The task:
Of all the entries below, only the lines from the one with "-- split; [lia|]. rewrite Hrest" up to and including the one with "Lemma length_none_present (splits" are to be duplicated exactly.

Input material:
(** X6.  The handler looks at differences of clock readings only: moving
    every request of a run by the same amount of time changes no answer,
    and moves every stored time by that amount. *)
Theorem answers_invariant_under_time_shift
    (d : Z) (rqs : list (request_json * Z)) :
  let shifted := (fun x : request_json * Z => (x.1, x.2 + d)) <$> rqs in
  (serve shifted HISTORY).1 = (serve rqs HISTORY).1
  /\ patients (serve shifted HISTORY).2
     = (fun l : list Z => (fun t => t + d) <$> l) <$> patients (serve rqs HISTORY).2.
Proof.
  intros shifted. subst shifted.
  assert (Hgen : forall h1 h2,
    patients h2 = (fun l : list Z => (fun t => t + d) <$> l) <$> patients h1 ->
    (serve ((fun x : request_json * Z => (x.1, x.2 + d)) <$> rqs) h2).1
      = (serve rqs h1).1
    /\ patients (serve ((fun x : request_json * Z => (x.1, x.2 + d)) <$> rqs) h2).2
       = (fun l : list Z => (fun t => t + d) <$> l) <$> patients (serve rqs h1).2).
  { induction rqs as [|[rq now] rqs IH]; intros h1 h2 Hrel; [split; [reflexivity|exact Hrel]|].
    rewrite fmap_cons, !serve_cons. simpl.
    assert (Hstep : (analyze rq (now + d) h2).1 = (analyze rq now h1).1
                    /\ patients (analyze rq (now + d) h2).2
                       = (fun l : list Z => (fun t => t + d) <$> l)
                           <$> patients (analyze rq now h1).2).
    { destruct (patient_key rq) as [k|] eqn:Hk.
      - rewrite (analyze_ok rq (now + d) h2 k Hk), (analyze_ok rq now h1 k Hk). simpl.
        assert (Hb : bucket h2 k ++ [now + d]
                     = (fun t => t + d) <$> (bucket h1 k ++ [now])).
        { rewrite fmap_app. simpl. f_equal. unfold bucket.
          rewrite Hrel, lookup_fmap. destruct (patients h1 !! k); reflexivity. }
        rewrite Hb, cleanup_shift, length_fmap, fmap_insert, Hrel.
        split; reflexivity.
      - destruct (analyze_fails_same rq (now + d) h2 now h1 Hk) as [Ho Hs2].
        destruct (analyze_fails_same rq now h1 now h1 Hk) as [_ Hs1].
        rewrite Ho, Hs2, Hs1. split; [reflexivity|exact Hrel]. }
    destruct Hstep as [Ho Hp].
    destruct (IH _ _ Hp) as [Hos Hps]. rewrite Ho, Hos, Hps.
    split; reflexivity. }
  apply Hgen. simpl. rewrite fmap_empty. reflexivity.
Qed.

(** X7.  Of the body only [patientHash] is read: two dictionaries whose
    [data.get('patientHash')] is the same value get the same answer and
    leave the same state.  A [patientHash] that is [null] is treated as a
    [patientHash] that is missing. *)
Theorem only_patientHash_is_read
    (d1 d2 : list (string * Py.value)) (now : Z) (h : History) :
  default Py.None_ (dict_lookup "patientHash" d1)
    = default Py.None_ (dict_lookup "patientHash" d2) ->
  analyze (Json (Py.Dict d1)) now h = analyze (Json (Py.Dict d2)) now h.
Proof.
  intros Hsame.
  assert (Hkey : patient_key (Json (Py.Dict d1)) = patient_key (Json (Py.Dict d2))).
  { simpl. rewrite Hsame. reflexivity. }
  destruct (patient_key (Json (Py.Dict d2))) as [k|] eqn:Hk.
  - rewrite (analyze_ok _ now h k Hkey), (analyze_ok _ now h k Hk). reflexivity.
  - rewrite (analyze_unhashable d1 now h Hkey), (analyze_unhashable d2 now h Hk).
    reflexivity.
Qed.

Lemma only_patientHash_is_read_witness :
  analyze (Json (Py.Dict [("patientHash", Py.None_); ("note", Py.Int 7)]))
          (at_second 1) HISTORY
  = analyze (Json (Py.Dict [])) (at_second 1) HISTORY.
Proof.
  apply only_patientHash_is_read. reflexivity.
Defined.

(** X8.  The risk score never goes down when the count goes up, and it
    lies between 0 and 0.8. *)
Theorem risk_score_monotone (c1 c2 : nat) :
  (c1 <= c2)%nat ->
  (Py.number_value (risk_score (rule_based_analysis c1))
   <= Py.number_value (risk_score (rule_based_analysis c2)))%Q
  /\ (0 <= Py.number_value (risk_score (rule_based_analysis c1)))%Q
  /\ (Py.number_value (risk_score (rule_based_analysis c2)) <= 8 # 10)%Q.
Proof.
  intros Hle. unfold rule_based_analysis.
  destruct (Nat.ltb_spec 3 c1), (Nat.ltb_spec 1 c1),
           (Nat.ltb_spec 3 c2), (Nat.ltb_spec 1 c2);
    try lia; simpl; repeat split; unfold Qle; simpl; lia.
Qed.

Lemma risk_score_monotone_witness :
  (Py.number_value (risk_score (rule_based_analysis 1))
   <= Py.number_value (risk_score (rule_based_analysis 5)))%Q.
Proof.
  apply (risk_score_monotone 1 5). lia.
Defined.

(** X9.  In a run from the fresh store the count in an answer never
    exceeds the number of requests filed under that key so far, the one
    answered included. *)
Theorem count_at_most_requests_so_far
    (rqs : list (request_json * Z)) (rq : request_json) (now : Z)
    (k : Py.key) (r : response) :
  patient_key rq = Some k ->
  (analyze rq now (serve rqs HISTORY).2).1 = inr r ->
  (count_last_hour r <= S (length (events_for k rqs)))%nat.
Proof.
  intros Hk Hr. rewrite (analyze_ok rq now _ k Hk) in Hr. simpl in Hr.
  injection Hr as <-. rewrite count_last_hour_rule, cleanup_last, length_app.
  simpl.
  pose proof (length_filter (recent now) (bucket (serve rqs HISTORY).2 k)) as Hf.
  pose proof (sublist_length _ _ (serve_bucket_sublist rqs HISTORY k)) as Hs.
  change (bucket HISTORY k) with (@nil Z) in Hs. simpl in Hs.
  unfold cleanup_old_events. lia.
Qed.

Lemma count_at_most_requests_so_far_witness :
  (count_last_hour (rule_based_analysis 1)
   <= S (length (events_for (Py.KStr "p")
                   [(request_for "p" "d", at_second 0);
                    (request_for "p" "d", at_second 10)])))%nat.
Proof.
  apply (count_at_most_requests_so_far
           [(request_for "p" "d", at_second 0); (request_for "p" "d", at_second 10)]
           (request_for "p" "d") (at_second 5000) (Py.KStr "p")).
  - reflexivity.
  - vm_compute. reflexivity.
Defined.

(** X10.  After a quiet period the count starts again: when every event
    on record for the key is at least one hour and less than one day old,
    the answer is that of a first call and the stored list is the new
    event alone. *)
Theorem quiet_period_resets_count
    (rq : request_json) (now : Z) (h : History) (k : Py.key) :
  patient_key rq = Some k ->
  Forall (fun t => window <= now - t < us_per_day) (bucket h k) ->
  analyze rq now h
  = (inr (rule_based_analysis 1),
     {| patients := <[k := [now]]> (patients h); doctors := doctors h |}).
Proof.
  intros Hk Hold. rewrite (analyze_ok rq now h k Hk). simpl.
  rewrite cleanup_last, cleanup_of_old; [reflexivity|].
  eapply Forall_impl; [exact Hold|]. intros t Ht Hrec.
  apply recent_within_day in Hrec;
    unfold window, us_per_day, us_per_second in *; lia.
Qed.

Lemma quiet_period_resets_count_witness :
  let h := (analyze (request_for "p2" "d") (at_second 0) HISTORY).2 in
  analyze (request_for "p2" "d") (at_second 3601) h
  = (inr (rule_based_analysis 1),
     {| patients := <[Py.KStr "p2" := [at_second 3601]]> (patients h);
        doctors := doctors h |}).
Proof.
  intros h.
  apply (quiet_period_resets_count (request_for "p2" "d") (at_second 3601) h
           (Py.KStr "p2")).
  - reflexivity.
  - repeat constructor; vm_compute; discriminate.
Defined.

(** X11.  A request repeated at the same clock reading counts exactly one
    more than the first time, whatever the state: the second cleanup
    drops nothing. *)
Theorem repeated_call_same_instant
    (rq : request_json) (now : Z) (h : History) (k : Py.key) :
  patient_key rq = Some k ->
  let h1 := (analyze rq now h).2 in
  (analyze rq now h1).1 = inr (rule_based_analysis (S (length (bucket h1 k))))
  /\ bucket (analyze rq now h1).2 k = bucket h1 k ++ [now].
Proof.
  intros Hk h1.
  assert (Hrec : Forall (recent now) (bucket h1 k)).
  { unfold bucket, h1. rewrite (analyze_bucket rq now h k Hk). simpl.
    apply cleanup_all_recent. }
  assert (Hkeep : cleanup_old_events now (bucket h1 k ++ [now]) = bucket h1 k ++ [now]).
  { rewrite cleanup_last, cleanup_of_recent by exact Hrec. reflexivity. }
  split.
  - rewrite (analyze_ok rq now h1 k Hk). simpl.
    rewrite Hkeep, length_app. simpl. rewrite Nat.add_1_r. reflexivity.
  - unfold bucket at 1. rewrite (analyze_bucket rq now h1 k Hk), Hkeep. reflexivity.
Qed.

* * *

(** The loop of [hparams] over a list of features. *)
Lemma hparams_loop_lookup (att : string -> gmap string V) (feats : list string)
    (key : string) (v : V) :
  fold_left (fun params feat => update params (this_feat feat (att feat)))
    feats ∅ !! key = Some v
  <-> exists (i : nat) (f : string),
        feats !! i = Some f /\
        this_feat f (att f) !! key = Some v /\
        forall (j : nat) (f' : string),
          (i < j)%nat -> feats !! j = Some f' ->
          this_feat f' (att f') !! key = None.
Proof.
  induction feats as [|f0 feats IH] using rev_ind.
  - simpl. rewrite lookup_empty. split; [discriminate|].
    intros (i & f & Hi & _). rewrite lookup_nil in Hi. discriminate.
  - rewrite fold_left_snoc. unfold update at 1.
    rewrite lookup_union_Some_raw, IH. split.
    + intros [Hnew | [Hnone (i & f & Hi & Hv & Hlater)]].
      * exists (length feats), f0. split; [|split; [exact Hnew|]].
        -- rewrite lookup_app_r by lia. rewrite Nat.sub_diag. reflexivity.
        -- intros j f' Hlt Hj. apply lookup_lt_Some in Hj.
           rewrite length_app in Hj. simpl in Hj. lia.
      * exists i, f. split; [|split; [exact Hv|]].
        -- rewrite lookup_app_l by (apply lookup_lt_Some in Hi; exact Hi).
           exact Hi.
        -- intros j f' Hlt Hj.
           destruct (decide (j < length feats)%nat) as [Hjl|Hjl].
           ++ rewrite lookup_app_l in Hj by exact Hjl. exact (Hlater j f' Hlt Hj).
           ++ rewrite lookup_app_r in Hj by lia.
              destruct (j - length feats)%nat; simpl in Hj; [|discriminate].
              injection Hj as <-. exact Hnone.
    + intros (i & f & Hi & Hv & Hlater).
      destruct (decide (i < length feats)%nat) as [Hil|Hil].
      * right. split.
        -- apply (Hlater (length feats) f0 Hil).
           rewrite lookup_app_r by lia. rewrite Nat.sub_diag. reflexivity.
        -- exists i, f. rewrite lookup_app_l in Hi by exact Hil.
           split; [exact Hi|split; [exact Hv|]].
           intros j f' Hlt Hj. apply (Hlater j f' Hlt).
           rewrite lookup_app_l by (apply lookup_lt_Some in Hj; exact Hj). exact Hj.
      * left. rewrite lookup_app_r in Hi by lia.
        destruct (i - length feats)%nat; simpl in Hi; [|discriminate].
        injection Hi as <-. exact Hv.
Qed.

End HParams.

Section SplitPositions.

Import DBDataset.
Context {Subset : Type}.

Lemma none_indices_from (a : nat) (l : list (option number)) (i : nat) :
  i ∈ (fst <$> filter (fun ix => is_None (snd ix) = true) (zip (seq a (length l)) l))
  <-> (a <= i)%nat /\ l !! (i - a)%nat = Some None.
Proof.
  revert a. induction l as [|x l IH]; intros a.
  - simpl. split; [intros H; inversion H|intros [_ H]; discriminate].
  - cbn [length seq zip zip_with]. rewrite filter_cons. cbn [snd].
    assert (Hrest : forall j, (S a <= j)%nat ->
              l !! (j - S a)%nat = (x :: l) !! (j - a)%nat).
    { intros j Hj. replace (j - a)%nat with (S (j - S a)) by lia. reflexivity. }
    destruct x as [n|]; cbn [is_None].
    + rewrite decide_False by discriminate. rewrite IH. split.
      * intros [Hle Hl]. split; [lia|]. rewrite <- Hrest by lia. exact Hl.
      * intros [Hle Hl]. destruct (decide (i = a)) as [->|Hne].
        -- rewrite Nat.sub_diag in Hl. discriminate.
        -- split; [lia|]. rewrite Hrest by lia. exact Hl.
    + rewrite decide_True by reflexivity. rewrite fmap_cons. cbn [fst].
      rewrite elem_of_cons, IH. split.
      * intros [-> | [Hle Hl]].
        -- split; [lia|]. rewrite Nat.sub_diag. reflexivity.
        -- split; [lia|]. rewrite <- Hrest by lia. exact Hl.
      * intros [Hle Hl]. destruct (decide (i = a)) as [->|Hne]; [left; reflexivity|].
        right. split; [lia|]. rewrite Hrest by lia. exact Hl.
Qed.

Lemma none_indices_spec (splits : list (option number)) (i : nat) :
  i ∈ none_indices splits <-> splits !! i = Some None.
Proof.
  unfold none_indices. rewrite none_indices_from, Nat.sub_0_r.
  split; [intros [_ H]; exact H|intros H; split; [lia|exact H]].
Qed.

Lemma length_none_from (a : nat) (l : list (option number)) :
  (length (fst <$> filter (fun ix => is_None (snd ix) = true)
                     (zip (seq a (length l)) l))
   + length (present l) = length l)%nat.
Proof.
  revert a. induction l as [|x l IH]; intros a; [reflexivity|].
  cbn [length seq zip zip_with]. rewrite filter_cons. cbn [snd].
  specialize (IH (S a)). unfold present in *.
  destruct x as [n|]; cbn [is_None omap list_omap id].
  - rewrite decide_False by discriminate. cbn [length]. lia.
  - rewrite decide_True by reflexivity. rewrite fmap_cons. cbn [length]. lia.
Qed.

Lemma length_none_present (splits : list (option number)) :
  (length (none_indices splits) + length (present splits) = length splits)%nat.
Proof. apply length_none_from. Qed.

Expected answer:
        -- split; [lia|]. rewrite Hrest by lia. exact Hl.
    + rewrite decide_True by reflexivity. rewrite fmap_cons. cbn [fst].
      rewrite elem_of_cons, IH. split.
      * intros [-> | [Hle Hl]].
        -- split; [lia|]. rewrite Nat.sub_diag. reflexivity.
        -- split; [lia|]. rewrite <- Hrest by lia. exact Hl.
      * intros [Hle Hl]. destruct (decide (i = a)) as [->|Hne]; [left; reflexivity|].
        right. split; [lia|]. rewrite Hrest by lia. exact Hl.
Qed.

Lemma none_indices_spec (splits : list (option number)) (i : nat) :
  i ∈ none_indices splits <-> splits !! i = Some None.
Proof.
  unfold none_indices. rewrite none_indices_from, Nat.sub_0_r.
  split; [intros [_ H]; exact H|intros H; split; [lia|exact H]].
Qed.

Lemma length_none_from (a : nat) (l : list (option number)) :
  (length (fst <$> filter (fun ix => is_None (snd ix) = true)
                     (zip (seq a (length l)) l))
   + length (present l) = length l)%nat.
Proof.
  revert a. induction l as [|x l IH]; intros a; [reflexivity|].
  cbn [length seq zip zip_with]. rewrite filter_cons. cbn [snd].
  specialize (IH (S a)). unfold present in *.
  destruct x as [n|]; cbn [is_None omap list_omap id].
  - rewrite decide_False by discriminate. cbn [length]. lia.
  - rewrite decide_True by reflexivity. rewrite fmap_cons. cbn [length]. lia.
Qed.

Lemma length_none_present (splits : list (option number)) :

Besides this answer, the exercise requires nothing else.